(** Trimming the end of a string that starts with no white space leaves a
    string that starts with none. *)
Lemma trimStart_trimEnd (s : jsstring) :
  trimStart s = s -> trimStart (trimEnd s) = trimEnd s.
Proof.
  intros Hs. destruct (trimEnd_split s) as (ws & Heq & Hws).
  destruct (trimEnd s) as [|c r] eqn:He; [reflexivity|].
  rewrite Heq in Hs. cbn [app trimStart] in Hs.
  destruct (isWhiteSpace c) eqn:Hc; [|now apply trimStart_head].
  exfalso.
  assert (Hlen : (List.length (trimStart (r ++ ws)) <= List.length (r ++ ws))%nat).
  { generalize (r ++ ws). intros l. induction l as [|x l IH]; cbn [trimStart]; [lia|].
    destruct (isWhiteSpace x); cbn [List.length]; lia. }
  rewrite Hs in Hlen. cbn [List.length] in Hlen. lia.
Qed.

Lemma trim_idem (s : jsstring) : trim (trim s) = trim s.
Proof.
  unfold trim. rewrite (trimStart_trimEnd (trimStart s) (trimStart_idem s)).
  apply trimEnd_idem.
Qed.

End MoreJSFacts.

(** * Facts about the serialized queries *)

Module UrlFacts.

Import JS JSFacts MoreJSFacts ResourceSearch Vocabulary PlannerFacts.
Local Open Scope N_scope.

Lemma occurrences_app (c : N) (a b : jsstring) :
  occurrences c (a ++ b) = (occurrences c a + occurrences c b)%nat.
Proof. unfold occurrences. now rewrite filter_app, length_app. Qed.

(** ** The units of the serializer's output *)

Lemma isFormUnit_query (c : N) : isFormUnit c = true -> isQueryUnit c = true.
Proof.
  unfold isFormUnit, isFormSafe, isQueryUnit.
  destruct (isAlpha c); [reflexivity|]. destruct (isDigit c); [reflexivity|].
  destruct (c =? 0x2A); [reflexivity|]. destruct (c =? 0x2D); [reflexivity|].
  destruct (c =? 0x2E); [reflexivity|]. destruct (c =? 0x5F); [reflexivity|].
  destruct (c =? 0x2B); [reflexivity|]. destruct (c =? 0x25); [reflexivity|].
  discriminate.
Qed.
(** C3, as the code has it. Two toggles of the same item in turn, the
    second click coming after the call of the first has settled, both
    persistence calls succeeding, leave a favourites array with the
    membership it had. *)
Theorem toggle_twice_in_turn_same_set
    (user : option User) (x : string) (w : DSASheet.World) :
  (forall c, DSASheet.service w (DSASheet.ncalls w) c = true) ->
  (forall c, DSASheet.service w (S (DSASheet.ncalls w)) c = true) ->
  forall y,
    In y (DSASheet.favorites (ToggleSteps.clicksInTurn user x w))
    <-> In y (DSASheet.favorites w).
Proof.
  intros H1 H2 y. rewrite clicksInTurn_toggles.
  now apply toggle_toggle_membership.
Qed.

Lemma toggle_twice_in_turn_same_set_witness :
  In "arrays"
     (DSASheet.favorites
        (ToggleSteps.clicksInTurn (Some Sample.alice) "arrays"
           (Sample.sheet Sample.alwaysOk ["arrays"; "graphs"])))
  <-> In "arrays" ["arrays"; "graphs"].
Proof.
  apply (toggle_twice_in_turn_same_set (Some Sample.alice) "arrays"
           (Sample.sheet Sample.alwaysOk ["arrays"; "graphs"]));
    intros c; reflexivity.
Defined.

(** C3, as stated, fails: a second click that comes while the call of
    the first is pending runs the handler of the same render, which
    still sees the item among the favourites; both removals succeed and
    the item is gone, where two toggles should have kept it.  From no
    favourites the item is added twice and stays. *)
Lemma toggle_twice_overlapping_not_same_set :
  DSASheet.favorites
    (ToggleSteps.clicksOverlapping (Some Sample.alice) "arrays"
       (Sample.sheet Sample.alwaysOk ["arrays"; "graphs"]))
  = ["graphs"]
  /\ DSASheet.log
       (ToggleSteps.clicksOverlapping (Some Sample.alice) "arrays"
          (Sample.sheet Sample.alwaysOk ["arrays"; "graphs"]))
     = [DSASheet.ECall (DSASheet.RemoveFromFavorites "u-17" "arrays");
        DSASheet.ECall (DSASheet.RemoveFromFavorites "u-17" "arrays");
        DSASheet.ESetFavorites ["graphs"];
        DSASheet.EToast DSASheet.ToastSuccess "Removed from favorites";
        DSASheet.ESetFavorites ["graphs"];
        DSASheet.EToast DSASheet.ToastSuccess "Removed from favorites"]
  /\ ~ (forall y,
          In y (DSASheet.favorites
                  (ToggleSteps.clicksOverlapping (Some Sample.alice) "arrays"
                     (Sample.sheet Sample.alwaysOk ["arrays"; "graphs"])))
          <-> In y ["arrays"; "graphs"])
  /\ DSASheet.favorites
       (ToggleSteps.clicksOverlapping (Some Sample.alice) "arrays"
          (Sample.sheet Sample.alwaysOk []))
     = ["arrays"; "arrays"].
Proof.
  repeat split.
  intros H. specialize (H "arrays"). cbn in H.
  destruct H as [_ H]. destruct (H (or_introl eq_refl)) as [H'|[]].
  discriminate H'.
Qed.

****************************************

Every line from the start of the material above through the line that contains "destruct (isAlpha c);" must be written out exactly, with both ends included.

> Written solution:
(** Trimming the end of a string that starts with no white space leaves a
    string that starts with none. *)
Lemma trimStart_trimEnd (s : jsstring) :
  trimStart s = s -> trimStart (trimEnd s) = trimEnd s.
Proof.
  intros Hs. destruct (trimEnd_split s) as (ws & Heq & Hws).
  destruct (trimEnd s) as [|c r] eqn:He; [reflexivity|].
  rewrite Heq in Hs. cbn [app trimStart] in Hs.
  destruct (isWhiteSpace c) eqn:Hc; [|now apply trimStart_head].
  exfalso.
  assert (Hlen : (List.length (trimStart (r ++ ws)) <= List.length (r ++ ws))%nat).
  { generalize (r ++ ws). intros l. induction l as [|x l IH]; cbn [trimStart]; [lia|].
    destruct (isWhiteSpace x); cbn [List.length]; lia. }
  rewrite Hs in Hlen. cbn [List.length] in Hlen. lia.
Qed.

Lemma trim_idem (s : jsstring) : trim (trim s) = trim s.
Proof.
  unfold trim. rewrite (trimStart_trimEnd (trimStart s) (trimStart_idem s)).
  apply trimEnd_idem.
Qed.

End MoreJSFacts.

(** * Facts about the serialized queries *)

Module UrlFacts.

Import JS JSFacts MoreJSFacts ResourceSearch Vocabulary PlannerFacts.
Local Open Scope N_scope.

Lemma occurrences_app (c : N) (a b : jsstring) :
  occurrences c (a ++ b) = (occurrences c a + occurrences c b)%nat.
Proof. unfold occurrences. now rewrite filter_app, length_app. Qed.

(** ** The units of the serializer's output *)

Lemma isFormUnit_query (c : N) : isFormUnit c = true -> isQueryUnit c = true.
Proof.
  unfold isFormUnit, isFormSafe, isQueryUnit.
  destruct (isAlpha c); [reflexivity|]. destruct (isDigit c); [reflexivity|].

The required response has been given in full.